=== Aim of the task ===
Give back exactly the lines of the entries below from the line with "if has_bits flags O_DIRECTORY" to the line with "match k_nodes k !! i with Some n => put_node", inclusive, and only those.

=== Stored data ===
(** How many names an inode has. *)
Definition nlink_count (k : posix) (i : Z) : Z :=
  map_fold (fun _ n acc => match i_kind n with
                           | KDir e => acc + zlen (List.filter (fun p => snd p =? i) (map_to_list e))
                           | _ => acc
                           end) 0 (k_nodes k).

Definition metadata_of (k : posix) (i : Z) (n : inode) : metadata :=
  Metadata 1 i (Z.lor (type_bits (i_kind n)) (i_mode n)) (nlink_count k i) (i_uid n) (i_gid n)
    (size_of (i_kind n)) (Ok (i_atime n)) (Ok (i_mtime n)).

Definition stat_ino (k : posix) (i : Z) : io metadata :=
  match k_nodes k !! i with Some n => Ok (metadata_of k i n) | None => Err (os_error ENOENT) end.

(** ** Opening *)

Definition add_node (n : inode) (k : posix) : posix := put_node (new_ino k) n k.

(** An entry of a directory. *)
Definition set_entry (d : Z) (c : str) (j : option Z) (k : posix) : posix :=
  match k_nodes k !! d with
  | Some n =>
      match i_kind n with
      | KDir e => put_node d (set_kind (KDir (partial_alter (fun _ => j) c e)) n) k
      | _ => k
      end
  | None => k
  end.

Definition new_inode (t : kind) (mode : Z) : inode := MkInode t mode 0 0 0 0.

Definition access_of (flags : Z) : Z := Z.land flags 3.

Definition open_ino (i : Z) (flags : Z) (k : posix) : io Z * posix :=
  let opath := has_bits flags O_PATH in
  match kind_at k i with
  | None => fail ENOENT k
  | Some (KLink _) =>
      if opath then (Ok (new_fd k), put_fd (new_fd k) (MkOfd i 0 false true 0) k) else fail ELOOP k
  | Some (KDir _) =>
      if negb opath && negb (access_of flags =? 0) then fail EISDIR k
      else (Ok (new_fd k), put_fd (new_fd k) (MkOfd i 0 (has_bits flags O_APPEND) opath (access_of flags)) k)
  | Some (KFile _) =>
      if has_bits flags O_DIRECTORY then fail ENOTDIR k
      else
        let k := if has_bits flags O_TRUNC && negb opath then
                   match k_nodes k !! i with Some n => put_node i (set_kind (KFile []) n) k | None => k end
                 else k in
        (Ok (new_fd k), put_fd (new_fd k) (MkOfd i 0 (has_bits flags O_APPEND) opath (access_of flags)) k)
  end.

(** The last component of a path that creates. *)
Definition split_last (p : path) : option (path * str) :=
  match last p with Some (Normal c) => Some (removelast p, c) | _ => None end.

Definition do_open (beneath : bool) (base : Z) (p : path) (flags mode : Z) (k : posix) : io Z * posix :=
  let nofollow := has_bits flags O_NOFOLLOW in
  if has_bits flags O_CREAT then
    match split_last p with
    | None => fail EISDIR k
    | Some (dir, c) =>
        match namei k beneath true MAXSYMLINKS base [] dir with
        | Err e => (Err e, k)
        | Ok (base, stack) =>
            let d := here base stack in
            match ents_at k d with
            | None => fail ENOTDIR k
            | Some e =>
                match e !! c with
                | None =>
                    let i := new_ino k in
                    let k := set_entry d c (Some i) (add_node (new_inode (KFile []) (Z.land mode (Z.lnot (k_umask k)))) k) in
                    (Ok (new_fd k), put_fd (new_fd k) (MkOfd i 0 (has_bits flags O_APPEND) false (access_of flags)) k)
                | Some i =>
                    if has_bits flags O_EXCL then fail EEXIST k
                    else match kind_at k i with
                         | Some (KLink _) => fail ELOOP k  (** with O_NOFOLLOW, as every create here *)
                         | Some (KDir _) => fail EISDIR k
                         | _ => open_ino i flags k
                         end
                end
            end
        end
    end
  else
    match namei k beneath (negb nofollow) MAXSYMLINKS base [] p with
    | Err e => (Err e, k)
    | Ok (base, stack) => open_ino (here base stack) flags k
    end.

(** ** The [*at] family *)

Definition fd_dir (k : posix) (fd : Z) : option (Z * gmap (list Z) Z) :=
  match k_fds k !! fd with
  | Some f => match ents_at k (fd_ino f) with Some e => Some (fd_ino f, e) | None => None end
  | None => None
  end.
--
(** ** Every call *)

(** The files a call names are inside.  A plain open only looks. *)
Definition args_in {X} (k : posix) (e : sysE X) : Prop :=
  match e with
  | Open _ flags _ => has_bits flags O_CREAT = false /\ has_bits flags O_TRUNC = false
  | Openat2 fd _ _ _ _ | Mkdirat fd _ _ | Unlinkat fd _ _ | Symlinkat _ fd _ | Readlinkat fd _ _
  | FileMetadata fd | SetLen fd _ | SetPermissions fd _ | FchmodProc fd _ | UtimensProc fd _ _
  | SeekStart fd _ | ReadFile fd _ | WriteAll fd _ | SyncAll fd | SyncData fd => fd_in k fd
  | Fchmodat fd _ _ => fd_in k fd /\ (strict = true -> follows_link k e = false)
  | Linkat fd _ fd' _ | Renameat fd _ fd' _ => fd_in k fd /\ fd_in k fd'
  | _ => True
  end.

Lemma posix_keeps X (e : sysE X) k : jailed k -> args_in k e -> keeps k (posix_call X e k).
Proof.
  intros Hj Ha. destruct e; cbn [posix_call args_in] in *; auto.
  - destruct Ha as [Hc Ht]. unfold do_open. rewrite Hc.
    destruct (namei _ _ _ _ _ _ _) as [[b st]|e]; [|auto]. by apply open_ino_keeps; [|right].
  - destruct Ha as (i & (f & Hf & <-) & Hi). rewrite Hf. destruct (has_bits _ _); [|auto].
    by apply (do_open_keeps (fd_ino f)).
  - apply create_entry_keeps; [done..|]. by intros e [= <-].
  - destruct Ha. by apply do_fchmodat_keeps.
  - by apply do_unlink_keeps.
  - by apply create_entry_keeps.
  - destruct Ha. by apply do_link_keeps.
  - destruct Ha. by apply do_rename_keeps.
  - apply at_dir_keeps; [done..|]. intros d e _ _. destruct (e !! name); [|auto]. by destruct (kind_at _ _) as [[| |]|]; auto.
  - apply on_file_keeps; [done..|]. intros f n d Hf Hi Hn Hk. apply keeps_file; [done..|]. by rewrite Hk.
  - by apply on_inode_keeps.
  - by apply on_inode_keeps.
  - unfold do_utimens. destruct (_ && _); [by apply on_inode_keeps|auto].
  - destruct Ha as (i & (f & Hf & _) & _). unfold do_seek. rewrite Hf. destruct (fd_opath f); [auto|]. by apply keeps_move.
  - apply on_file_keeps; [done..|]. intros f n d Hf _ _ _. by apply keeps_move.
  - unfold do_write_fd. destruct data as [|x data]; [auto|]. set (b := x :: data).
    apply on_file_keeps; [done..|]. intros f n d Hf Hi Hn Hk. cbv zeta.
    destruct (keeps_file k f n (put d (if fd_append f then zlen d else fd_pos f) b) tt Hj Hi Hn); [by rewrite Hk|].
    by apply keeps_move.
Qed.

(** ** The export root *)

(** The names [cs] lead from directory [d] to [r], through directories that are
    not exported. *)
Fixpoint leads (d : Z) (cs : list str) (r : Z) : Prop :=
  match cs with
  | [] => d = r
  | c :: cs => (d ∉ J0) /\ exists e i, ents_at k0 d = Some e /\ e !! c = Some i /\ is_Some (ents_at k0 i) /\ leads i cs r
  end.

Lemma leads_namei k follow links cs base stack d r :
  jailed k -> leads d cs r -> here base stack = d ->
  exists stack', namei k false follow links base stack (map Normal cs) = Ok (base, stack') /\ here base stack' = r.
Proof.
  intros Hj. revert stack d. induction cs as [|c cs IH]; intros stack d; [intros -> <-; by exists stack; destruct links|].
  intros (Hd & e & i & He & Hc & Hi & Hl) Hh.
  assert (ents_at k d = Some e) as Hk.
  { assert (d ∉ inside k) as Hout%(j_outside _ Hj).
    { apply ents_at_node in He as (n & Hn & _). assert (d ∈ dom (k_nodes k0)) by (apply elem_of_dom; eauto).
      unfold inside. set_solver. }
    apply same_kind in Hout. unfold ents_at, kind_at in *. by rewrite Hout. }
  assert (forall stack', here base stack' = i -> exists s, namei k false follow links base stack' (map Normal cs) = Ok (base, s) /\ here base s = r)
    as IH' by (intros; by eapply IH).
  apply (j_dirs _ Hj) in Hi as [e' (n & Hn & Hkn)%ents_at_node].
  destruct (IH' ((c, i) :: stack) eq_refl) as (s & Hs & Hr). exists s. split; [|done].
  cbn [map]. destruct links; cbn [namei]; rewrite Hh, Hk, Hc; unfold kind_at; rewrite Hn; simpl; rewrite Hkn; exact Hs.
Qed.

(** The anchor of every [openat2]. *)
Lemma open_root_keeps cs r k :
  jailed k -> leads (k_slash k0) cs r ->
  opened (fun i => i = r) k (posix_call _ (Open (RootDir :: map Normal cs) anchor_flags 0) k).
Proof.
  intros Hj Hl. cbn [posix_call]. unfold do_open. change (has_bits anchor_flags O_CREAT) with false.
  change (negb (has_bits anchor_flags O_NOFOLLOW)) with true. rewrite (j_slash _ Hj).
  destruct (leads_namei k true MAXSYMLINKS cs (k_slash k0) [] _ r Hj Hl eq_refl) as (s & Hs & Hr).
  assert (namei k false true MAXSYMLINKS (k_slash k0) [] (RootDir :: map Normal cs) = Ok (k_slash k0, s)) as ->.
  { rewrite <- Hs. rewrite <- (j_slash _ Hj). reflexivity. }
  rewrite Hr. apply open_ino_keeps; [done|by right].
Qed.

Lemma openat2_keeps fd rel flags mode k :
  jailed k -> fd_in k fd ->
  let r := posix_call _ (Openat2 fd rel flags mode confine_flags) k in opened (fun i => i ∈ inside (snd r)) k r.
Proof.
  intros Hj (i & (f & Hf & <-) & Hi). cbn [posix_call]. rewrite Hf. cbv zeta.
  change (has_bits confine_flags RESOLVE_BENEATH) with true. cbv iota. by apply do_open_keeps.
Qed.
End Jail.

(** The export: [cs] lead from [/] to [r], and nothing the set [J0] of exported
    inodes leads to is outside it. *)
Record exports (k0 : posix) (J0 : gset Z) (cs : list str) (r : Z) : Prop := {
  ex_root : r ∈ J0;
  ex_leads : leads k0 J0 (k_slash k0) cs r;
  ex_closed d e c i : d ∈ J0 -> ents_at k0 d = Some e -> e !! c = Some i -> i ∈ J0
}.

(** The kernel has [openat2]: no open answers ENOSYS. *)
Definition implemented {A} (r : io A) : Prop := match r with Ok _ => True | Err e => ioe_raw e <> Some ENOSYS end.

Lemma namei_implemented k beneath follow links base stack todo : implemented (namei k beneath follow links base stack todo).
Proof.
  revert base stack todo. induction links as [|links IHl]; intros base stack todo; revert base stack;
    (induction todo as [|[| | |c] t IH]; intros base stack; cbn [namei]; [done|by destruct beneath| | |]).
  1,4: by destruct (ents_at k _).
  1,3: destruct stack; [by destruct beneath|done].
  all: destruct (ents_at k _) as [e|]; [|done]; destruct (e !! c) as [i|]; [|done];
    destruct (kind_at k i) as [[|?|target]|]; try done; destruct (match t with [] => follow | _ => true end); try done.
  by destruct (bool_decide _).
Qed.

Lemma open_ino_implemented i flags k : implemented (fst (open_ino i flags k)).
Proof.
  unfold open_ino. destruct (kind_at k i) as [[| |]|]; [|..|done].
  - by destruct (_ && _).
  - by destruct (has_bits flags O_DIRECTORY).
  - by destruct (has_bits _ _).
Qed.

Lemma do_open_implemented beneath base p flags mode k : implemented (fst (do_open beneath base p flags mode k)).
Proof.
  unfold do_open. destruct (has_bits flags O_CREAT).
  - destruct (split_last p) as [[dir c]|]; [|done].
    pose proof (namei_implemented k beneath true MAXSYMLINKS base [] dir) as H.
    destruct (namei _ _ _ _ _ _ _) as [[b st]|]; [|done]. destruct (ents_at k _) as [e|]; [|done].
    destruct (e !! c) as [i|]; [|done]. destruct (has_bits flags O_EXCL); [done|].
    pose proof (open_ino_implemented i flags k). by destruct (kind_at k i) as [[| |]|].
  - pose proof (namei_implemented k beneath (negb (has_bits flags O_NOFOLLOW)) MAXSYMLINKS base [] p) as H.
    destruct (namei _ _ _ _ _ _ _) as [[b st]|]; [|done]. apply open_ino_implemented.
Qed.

=== Answer for this exercise ===
      if has_bits flags O_DIRECTORY then fail ENOTDIR k
      else
        let k := if has_bits flags O_TRUNC && negb opath then
                   match k_nodes k !! i with Some n => put_node i (set_kind (KFile []) n) k | None => k end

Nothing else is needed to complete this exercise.